A new study from AADE, funded by The Bristol-Myers Squibb Foundation, has shown just how effective diabetes self-management education and support (DSMES) can be when offered in a person-centered, team-based care setting. Participants in the study saw an A1C reduction of nearly 2%!

This AADE clinical study builds on previous studies showing the impact DSMES has on individuals with diabetes. Participants with an A1C greater than 8% were evaluated in a year long, augmented diabetes self-management support program that took place in four accredited federally qualified health centers (FQHCs). Results showed that all participants in the study produced 12-month A1C reductions of 1.7% and 1.4% for intervention and control groups, respectively. To put that into perspective, most diabetes medications reduce A1C by around 1%. And studies have shown that a reduction as little as 1% was associated with a 37% decrease in risk for microvascular complications and a 21% reduction in risk for any diabetes-related complication.

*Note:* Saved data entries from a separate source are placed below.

(* ===== verification/ApiRouter.v ===== *)
(** * The route tree (src/src/api/mod.rs) and what each call of a service needs

    [endpoint] is the merged tree of [router]; [uri] is the path of a request below
    the version prefix, for parameters that need no percent-encoding.  The second
    half is the specification: the permission behind every call, the item it acts
    on, and the calls that belong into the operation journal. *)

From S2P Require Export ApiGuests ApiNode ApiAccounts.

Section router.
Context `{Schema}.

(** The groups that [router] merges. *)
Inductive endpoint (T : Type) : Type :=
  | EPools (e : PoolsApi.endpoint T) | EVms (e : VmsApi.endpoint T)
  | EContainers (e : ContainersApi.endpoint T) | EStorage (e : StorageApi.endpoint T)
  | ELibrary (e : LibraryApi.endpoint T) | ENetwork (e : NetworkApi.endpoint T)
  | ESecurity (e : SecurityApi.endpoint T) | EDevices (e : DevicesApi.endpoint T)
  | EOperations (e : OperationsApi.endpoint T) | ENotifications (e : NotificationsApi.endpoint T)
  | EMetrics (e : MetricsApi.endpoint T) | EUsers (e : UsersApi.endpoint T)
  | ESelf (e : SelfApi.endpoint T) | EBackups (e : BackupsApi.endpoint T)
  | ESchedules (e : SchedulesApi.endpoint T).

Definition route {T} (e : endpoint T) : method * list str :=
  match e with
  | EPools _ e => PoolsApi.route e | EVms _ e => VmsApi.route e
  | EContainers _ e => ContainersApi.route e | EStorage _ e => StorageApi.route e
  | ELibrary _ e => LibraryApi.route e | ENetwork _ e => NetworkApi.route e
  | ESecurity _ e => SecurityApi.route e | EDevices _ e => DevicesApi.route e
  | EOperations _ e => OperationsApi.route e | ENotifications _ e => NotificationsApi.route e
  | EMetrics _ e => MetricsApi.route e | EUsers _ e => UsersApi.route e
  | ESelf _ e => SelfApi.route e | EBackups _ e => BackupsApi.route e
  | ESchedules _ e => SchedulesApi.route e
  end.
Definition uri {T} (e : endpoint T) : str := render (route e).2.

Definition handle {T} (e : endpoint T) (user : AuthUser) : prog (reply T) :=
  match e with
  | EPools _ e => PoolsApi.handle e user | EVms _ e => VmsApi.handle e user
  | EContainers _ e => ContainersApi.handle e user | EStorage _ e => StorageApi.handle e user
  | ELibrary _ e => LibraryApi.handle e user | ENetwork _ e => NetworkApi.handle e user
  | ESecurity _ e => SecurityApi.handle e user | EDevices _ e => DevicesApi.handle e user
  | EOperations _ e => OperationsApi.handle e user | ENotifications _ e => NotificationsApi.handle e user
  | EMetrics _ e => MetricsApi.handle e user | EUsers _ e => UsersApi.handle e user
  | ESelf _ e => SelfApi.handle e user | EBackups _ e => BackupsApi.handle e user
  | ESchedules _ e => SchedulesApi.handle e user
  end.

(** The responder at [/.well-known/acme-challenge/{token}], which nobody has to log in
    for. *)
Definition acme_challenge (token : str) : prog (reply (option str)) :=
  found ← ask (AcmeChallenge token);
  mret (match found with Some key_auth => json (Some key_auth) | None => mkReply 404 None None end).

(** ** What a call needs *)

Inductive need :=
  (** Open to every caller: bookkeeping of a request that was let in. *)
  | Anyone
  (** The caller's own account. *)
  | Own (user_id : str)
  (** One of these permissions. *)
  | OneOf (ps : list Permission).

Definition need_of {B} (c : svc_call B) : need :=
  match c with
  | KvmList => OneOf [VmRead; PoolRead; PoolWrite]
  | KvmListIsos | KvmGuestAgent _ | KvmListSnapshots _ => OneOf [VmRead]
  | KvmGet _ => OneOf [VmRead; VmPower; VmWrite]
  | KvmCreate _ | KvmUpdate _ _ | KvmDelete _ | KvmClone _ _ | KvmCreateSnapshot _ _
  | KvmRollbackSnapshot _ _ | KvmDeleteSnapshot _ _ | KvmResizeDisk _ _ _ | KvmAttachDisk _ _
  | KvmDetachDisk _ _ | KvmMigrateDisk _ _ | KvmAttachUsb _ _ | KvmDetachUsb _ _ _
  | KvmAttachPci _ _ | KvmDetachPci _ _ | KvmIommuWarning _ _ => OneOf [VmWrite]
  | KvmPower _ _ | KvmRestoreRam _ _ | KvmConsole _ | KvmSerialConsole _ | KvmSpice _ => OneOf [VmPower]
  | LxcListAll => OneOf [LxcRead; PoolRead; PoolWrite]
  | LxcGet _ => OneOf [LxcRead; LxcPower; LxcWrite]
  | LxcListSnapshots _ => OneOf [LxcRead]
  | LxcCreate _ | LxcUpdate _ _ | LxcDelete _ | LxcMigrateRootfs _ _ | LxcSnapshotCall _ _ _
  | LxcRollbackSnapshot _ _ | LxcDeleteSnapshot _ _ => OneOf [LxcWrite]
  | LxcPowerCall _ _ | LxcConsole _ => OneOf [LxcPower]
  | ZfsListPools | ZfsListDisks | ZfsSmart _ | ZfsListDatasets | ZfsListSnapshots _ | SharesList
  | LibList _ | LibFetches => OneOf [StorageRead]
  | ZfsCreatePool _ | ZfsWipe _ | ZfsCreateDataset _ | ZfsCreateSnapshot _ _ | ZfsCloneSnapshot _ _
  | SharesCreate _ | SharesDelete _ | LibUpload _ _ _ | LibDelete _ _ | LibResolve _ | LibFetch _
  | KvmImportImage _ _ _ => OneOf [StorageWrite]
  | NetListBridges | NetListVlans | FwGet => OneOf [NetworkRead]
  | NetCreateBridge _ | NetCreateVlan _ | FwUpdate _ => OneOf [NetworkWrite]
  | GpuList | PciList | UsbList => OneOf [GpuRead]
  | GpuBind _ _ => OneOf [GpuWrite]
  | PoolsList => OneOf [PoolRead]
  | PoolsGet _ => OneOf [PoolRead; PoolWrite]
  | PoolsEnsureExists _ => OneOf [VmWrite; LxcWrite]
  | PoolsCreate _ | PoolsUpdate _ _ | PoolsDelete _ => OneOf [PoolWrite]
  | BkListPlans | BkGetPlan _ | BkListArtifacts _ => OneOf [BackupRead]
  | BkCreatePlan _ | BkUpdatePlan _ _ | BkDeletePlan _ => OneOf [BackupWrite]
  | BkEnqueueBackup _ _ | BkEnqueueRestore _ _ _ => OneOf [BackupWrite]
  | SchList | SnapList => OneOf [VmRead; LxcRead]
  | SchListFor kind _ | SnapListFor kind _ => OneOf [SchedulesApi.read_permission kind]
  (* which permission a schedule takes is read from the schedule *)
  | SchGet _ | SnapGet _ => Anyone
  | SchCreate req => OneOf [SchedulesApi.power_permission (cp_target_kind req)]
  | SchUpdate _ _ | SchDelete _ => OneOf [VmPower; LxcPower]
  | SnapCreate req => OneOf [SchedulesApi.write_permission (cs_target_kind req)]
  | SnapUpdate _ _ | SnapDelete _ => OneOf [VmWrite; LxcWrite]
  | NotList | NotGet _ | AlList | AlGet _ => OneOf [NotificationRead]
  | NotCreate _ | NotUpdate _ _ | NotDelete _ | NotTest _
  | AlCreate _ | AlUpdate _ _ | AlDelete _ => OneOf [NotificationWrite]
  | OpsList | OpsGet _ | OpsListQuarantine | BrokerInventory => OneOf [OperationsRead]
  | OpsReconcile _ _ | OpsDecide _ _ _ _ => OneOf [OperationsWrite]
  | OpsUpdateProgress _ _ _ | OpsSetResultId _ _ | AuditRecord _ => Anyone
  | MetNode | MetGuests | MetHistory _ _ _ _ | MetPrometheus => OneOf [MetricsRead]
  | MetMintTicket _ => OneOf [MetricsRead]
  | AcmeStatusCall => OneOf [TlsRead; TlsWrite]
  | AcmeUpdate _ | AcmeTrigger => OneOf [TlsWrite]
  | AuthListUsers | AuthUserById _ | AuthCreateUser _ | AuthUpdateUser _ _ | AuthDeleteUser _
  | AclListAll | AclCreate _ _ _ _ _ | AclDelete _ | AclRemoveSubject _ => OneOf [UserAdmin]
  | AuthLogout _ => Anyone
  | AuthChangePassword u _ _ | AuthTwoFactorSetup u | AuthTwoFactorConfirm u _
  | AuthTwoFactorDisable u _ | TokListFor u | TokCreate u _ _ _ | TokDelete u _ => Own u
  | AuditList _ => OneOf [AuditRead]
  (* redeemed without a caller *)
  | KvmRedeemTicket _ _ | LxcRedeemTicket _ _ | MetRedeemTicket _ | AcmeChallenge _
  | AuthAuthenticate _ => OneOf []
  end.

(** The VM, container or pool a call acts on.  [KvmGet] and [LxcGet] also serve to
    see that the target of a new schedule exists and are not in the table. *)
Definition item_of {B} (c : svc_call B) : option (str * str) :=
  match c with
  | KvmUpdate id _ | KvmDelete id | KvmPower id _ | KvmClone id _ | KvmGuestAgent id
  | KvmListSnapshots id | KvmCreateSnapshot id _ | KvmRollbackSnapshot id _ | KvmDeleteSnapshot id _
  | KvmRestoreRam id _ | KvmResizeDisk id _ _ | KvmAttachDisk id _ | KvmDetachDisk id _
  | KvmMigrateDisk id _ | KvmAttachUsb id _ | KvmDetachUsb id _ _ | KvmAttachPci id _
  | KvmDetachPci id _ | KvmIommuWarning id _ | KvmConsole id | KvmSerialConsole id | KvmSpice id =>
      Some (lit "vms", id)
  | LxcUpdate id _ | LxcDelete id | LxcPowerCall id _ | LxcMigrateRootfs id _ | LxcListSnapshots id
  | LxcSnapshotCall id _ _ | LxcRollbackSnapshot id _ | LxcDeleteSnapshot id _ | LxcConsole id =>
      Some (lit "containers", id)
  | PoolsGet id | PoolsUpdate id _ | PoolsDelete id => Some (lit "pools", id)
  | _ => None
  end.

(** The calls that belong into the operation journal, with the resource they name. *)
Definition journal_of {B} (c : svc_call B) : option (option str) :=
  match c with
  | KvmCreate _ | LxcCreate _ | ZfsCreatePool _ | ZfsCreateDataset _ | SharesCreate _
  | NetCreateBridge _ | NetCreateVlan _ => Some None
  | KvmUpdate id _ | KvmDelete id | KvmPower id _ | KvmClone id _ | KvmCreateSnapshot id _
  | KvmRollbackSnapshot id _ | KvmDeleteSnapshot id _ | KvmRestoreRam id _ | KvmResizeDisk id _ _
  | KvmAttachDisk id _ | KvmDetachDisk id _ | KvmMigrateDisk id _ | KvmAttachUsb id _
  | KvmDetachUsb id _ _ | KvmAttachPci id _ | KvmDetachPci id _
  | LxcUpdate id _ | LxcDelete id | LxcPowerCall id _ | LxcMigrateRootfs id _
  | ZfsCreateSnapshot id _ | ZfsCloneSnapshot id _ | SharesDelete id => Some (Some id)
  | _ => None
  end.

(** The calls that change something outside the control plane's own records: guests,
    disks and datasets, shares, the network and its firewall, devices, the files of the
    library. *)
Definition changes_host {B} (c : svc_call B) : bool :=
  match c with
  | KvmCreate _ | KvmUpdate _ _ | KvmDelete _ | KvmPower _ _ | KvmClone _ _ | KvmCreateSnapshot _ _
  | KvmRollbackSnapshot _ _ | KvmDeleteSnapshot _ _ | KvmRestoreRam _ _ | KvmResizeDisk _ _ _
  | KvmAttachDisk _ _ | KvmDetachDisk _ _ | KvmMigrateDisk _ _ | KvmAttachUsb _ _ | KvmDetachUsb _ _ _
  | KvmAttachPci _ _ | KvmDetachPci _ _ | KvmImportImage _ _ _
  | LxcCreate _ | LxcUpdate _ _ | LxcDelete _ | LxcPowerCall _ _ | LxcMigrateRootfs _ _
  | LxcSnapshotCall _ _ _ | LxcRollbackSnapshot _ _ | LxcDeleteSnapshot _ _
  | ZfsCreatePool _ | ZfsWipe _ | ZfsCreateDataset _ | ZfsCreateSnapshot _ _ | ZfsCloneSnapshot _ _
  | SharesCreate _ | SharesDelete _ | LibUpload _ _ _ | LibDelete _ _ | LibFetch _
  | NetCreateBridge _ | NetCreateVlan _ | FwUpdate _ | GpuBind _ _ => true
  | _ => false
  end.

(** Those of them that no record of the journal needs to precede: the snapshots of
    containers, wiping a disk, the firewall of the host, binding a device (one of its two
    endpoints is journalled), importing an image, and the library. *)
Definition unrecorded {B} (c : svc_call B) : bool :=
  match c with
  | LxcSnapshotCall _ _ _ | LxcRollbackSnapshot _ _ | LxcDeleteSnapshot _ _ | ZfsWipe _ | FwUpdate _
  | GpuBind _ _ | KvmImportImage _ _ _ | LibUpload _ _ _ | LibDelete _ _ | LibFetch _ => true
  | _ => false
  end.

Lemma journal_of_changes {B} (c : svc_call B) :
  changes_host c = true → unrecorded c = true ∨ ∃ resource, journal_of c = Some resource.
Proof. destruct c; simpl; try done; eauto. Qed.
End router.
Arguments EPools {_ T}.
Arguments EVms {_ T}.
Arguments EContainers {_ T}.
Arguments EStorage {_ T}.
Arguments ELibrary {_ T}.
Arguments ENetwork {_ T}.
Arguments ESecurity {_ T}.
Arguments EDevices {_ T}.
Arguments EOperations {_ T}.
Arguments ENotifications {_ T}.
Arguments EMetrics {_ T}.
Arguments EUsers {_ T}.
Arguments ESelf {_ T}.
Arguments EBackups {_ T}.
Arguments ESchedules {_ T}.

Initially, the goal of this study was to determine whether including additional diabetes support through scheduled phone calls with community health workers for an economically vulnerable population might better meet the needs of the person with diabetes and improve outcomes. However, the addition of structured telephonic support overlapping in time with the comprehensive face-to-face education did not produce statistically significant clinical or behavioral outcomes. But individuals in both the usual care and telephonic support group showed statistically significant and clinically meaningful improvement in A1C after participation in this study. So while the effects of additional means of support need further study, this data shows just how effective DSMES can be when administered in a person-centered, team-based care setting.